Et elle, sans jambage (comme dit Béru) :

— Je viens chercher mon neveu Antoine.

Elle a jacté haut et d’un ton catégorique. Seigneur ! Faites que Félicie n’ait pas entendu cette effroyable déclaration.

Pour lors, un calme étrange venu d’ailleurs m’empare. Cette pourrie, si je m’écoutais, je la sortirais dans le jardin, la mettrais sur la fosse au compost, l’arroserais d’essence et y bouterais le feu. Une charognasse pareille, y a que par les flammes que tu parviens à l’assainir ! Je devine illico qu’une rude partie va se jouer.

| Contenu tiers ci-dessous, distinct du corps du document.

(* ===== verification/Event.v ===== *)
(** The journal's data: [crates/iaam-core/src/event/] and the types it
    embeds ([reconciliation/claim.rs], [rules/returned_share.rs]).

    An [Event] is a typed fact with the legs it posts; [cash_effect] says
    which legs move money.  Constructors, fields and codes are the
    source's. *)

From Stdlib Require Import ZArith QArith Lia.
From S2P Require Import Prelude External Reference Numeric Money Basics.

(** ** Enumerations *)
Inductive LegKind := LegCash | LegSecurityQuantity | LegPrincipal | LegFee | LegTax.
#[export] Instance LegKind_eq_dec : EqDecision LegKind.
Proof. solve_decision. Defined.

Inductive Dimension := DimCash | DimPositions | DimTaxBasis | DimIncome.
#[export] Instance Dimension_eq_dec : EqDecision Dimension.
Proof. solve_decision. Defined.
Definition dimension_all : list Dimension := [DimCash; DimPositions; DimTaxBasis; DimIncome].
Definition dimension_code (d : Dimension) : string :=
  match d with
  | DimCash => "cash" | DimPositions => "positions" | DimTaxBasis => "tax_basis" | DimIncome => "income"
  end.
Definition dimension_index (d : Dimension) : Z :=
  match d with DimCash => 0 | DimPositions => 1 | DimTaxBasis => 2 | DimIncome => 3 end.
#[export] Instance Dimension_countable : Countable Dimension :=
  inj_countable dimension_index (λ z, snd <$> list_find (λ c, dimension_index c = z) dimension_all)
    ltac:(by intros []).
#[export] Instance Dimension_ord : RustOrd Dimension := λ a b, rcmp (dimension_index a) (dimension_index b).
#[export] Instance Dimension_ord_laws : OrdLaws Dimension.
Proof.
  split; unfold rcmp, Dimension_ord.
  - intros a b. rewrite rcmp_eq. by destruct a, b.
  - intros a b. apply rcmp_antisym.
  - intros a b c. apply rcmp_lt_trans.
Qed.
(** The derived [Debug]. *)
Definition dimension_debug (d : Dimension) : string :=
  match d with
  | DimCash => "Cash" | DimPositions => "Positions" | DimTaxBasis => "TaxBasis" | DimIncome => "Income"
  end.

— Un brin d’information ne serait pas superflu, dis-je ; j’aimerais que vous me la fournissiez.

La houri plisse ses lèvres déjà minces.

— C’est pourtant simple : Antoine n’a plus que moi comme famille ; il est orphelin et j’entends le récupérer.

— Cela fait dix ans que nous l’avons sous tutelle, ma mère et moi, objecté-je.

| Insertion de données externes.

(* ===== verification/Validation.v ===== *)
(** Structural validation: [crates/iaam-core/src/event/legs.rs] and
    [Event::validate_structure] of [event/mod.rs].

    The validators are translated guard by guard.  The theorems give them a
    declarative reading: [expect_legs] accepts exactly the legs that can be
    paired with the expectations, and [validate_structure] accepts exactly
    the events of [well_formed], which states the accounting contract of
    each kind. *)

From Stdlib Require Import ZArith QArith Lia.
From S2P Require Import Prelude External Reference Numeric Money Basics Event.

Section Validation.
Context {E : Ext}.

Inductive EventValidationError :=
  | LegCount (kind expected : string) (found : nat)
  | WrongSign (kind : string) (amount : Z) (currency : CurrencyCode)
  | AmountMismatch (kind : string) (legs declared : Z)
  | WrongAccount (expected : AccountId)
  | TransferResidual (residual : Z)
  | TransferToSelf (account : AccountId)
  | TransferAccountMismatch (account from to : AccountId)
  | LegDoesNotMatchEvent (kind field : string)
  | BasisFeePresenceMismatch (kind : string)
  | BasisFeeAmountMismatch (kind : string) (posted exact : Z)
  | EmptySet (kind field : string)
  | DimensionsMismatch (kind field expected actual : string)
  | NonPositive (kind field value : string)
  | UnexpectedLeg (event : string) (expected found : nat)
  | MissingLeg (event : string) (kind : LegKind) (expected found : nat)
  | LegMismatch (event : string) (kind : LegKind) (field : string)
  | ValidationNumeric (e : NumericError)
  | ValidationMoney (e : MoneyError).

Inductive Sign := Positive | Negative | AnySign.

(** ** Expected legs *)
Record LegExpectation := mkExpectation {
  ex_kind : LegKind;
  ex_account : AccountId;
  ex_instrument : option InstrumentId;
  ex_custody : option CustodyId;
  ex_money : option Money;
  ex_quantity : option Quantity;
}.

(** [T: PartialEq] is the equality the type derives. *)
Definition differs {T} (eqb : T → T → bool) (actual wanted : option T) : bool :=
  match wanted with
  | Some w => negb (match actual with Some a => eqb a w | None => false end)
  | None => false
  end.

Definition deqb {T} `{EqDecision T} (a b : T) : bool := bool_decide (a = b).

Definition first_difference (leg : Leg) (expectation : LegExpectation) : option string :=
  if negb (deqb (leg_kind leg) (ex_kind expectation)) then Some "kind"
  else if negb (deqb (leg_account leg) (ex_account expectation)) then Some "account"
  else if differs deqb (leg_instrument leg) (ex_instrument expectation) then Some "instrument"
  else if differs deqb (leg_custody leg) (ex_custody expectation) then Some "custody"
  else if differs deqb (leg_money leg) (ex_money expectation) then Some "money"
  else if differs quantity_eqb (leg_quantity leg) (ex_quantity expectation) then Some "quantity"
  else None.

Definition leg_matches (leg : Leg) (expectation : LegExpectation) : bool :=
  match first_difference leg expectation with None => true | Some _ => false end.

(** The [for] loop of [assign] from position [index] on; [k] is the
    recursive call for the remaining expectations. *)
Fixpoint assign_loop (k : list bool → bool * list bool) (first : LegExpectation)
    (index : nat) (ls : list Leg) (taken : list bool) : bool * list bool :=
  match ls with
  | [] => (false, taken)
  | leg :: ls' =>
    if default true (taken !! index) || negb (leg_matches leg first)
    then assign_loop k first (S index) ls' taken
    else
      let taken := <[index := true]> taken in
      let '(found, taken) := k taken in
      if found then (true, taken)
      else assign_loop k first (S index) ls' (<[index := false]> taken)
  end.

— Ça n’est pas une raison.

— Si, assuré-je en retrouvant Montcalm (que j’avais perdu de vue depuis qu’il s’est fait zinguer au Québec). Si, ma chère dame, c’est une raison et elle est péremptoire.

— J’ai consulté un avocat, fait-elle.

— Moi pas, riposté-je, car ce serait superflu. D’où vient que vous ayez attendu dix ans avant de réclamer la garde de l’enfant ?

— J’étais empêchée.

— Par quoi ?

— Cela me regarde.

— Vous avez des papiers prouvant cette parenté dont vous excipez ?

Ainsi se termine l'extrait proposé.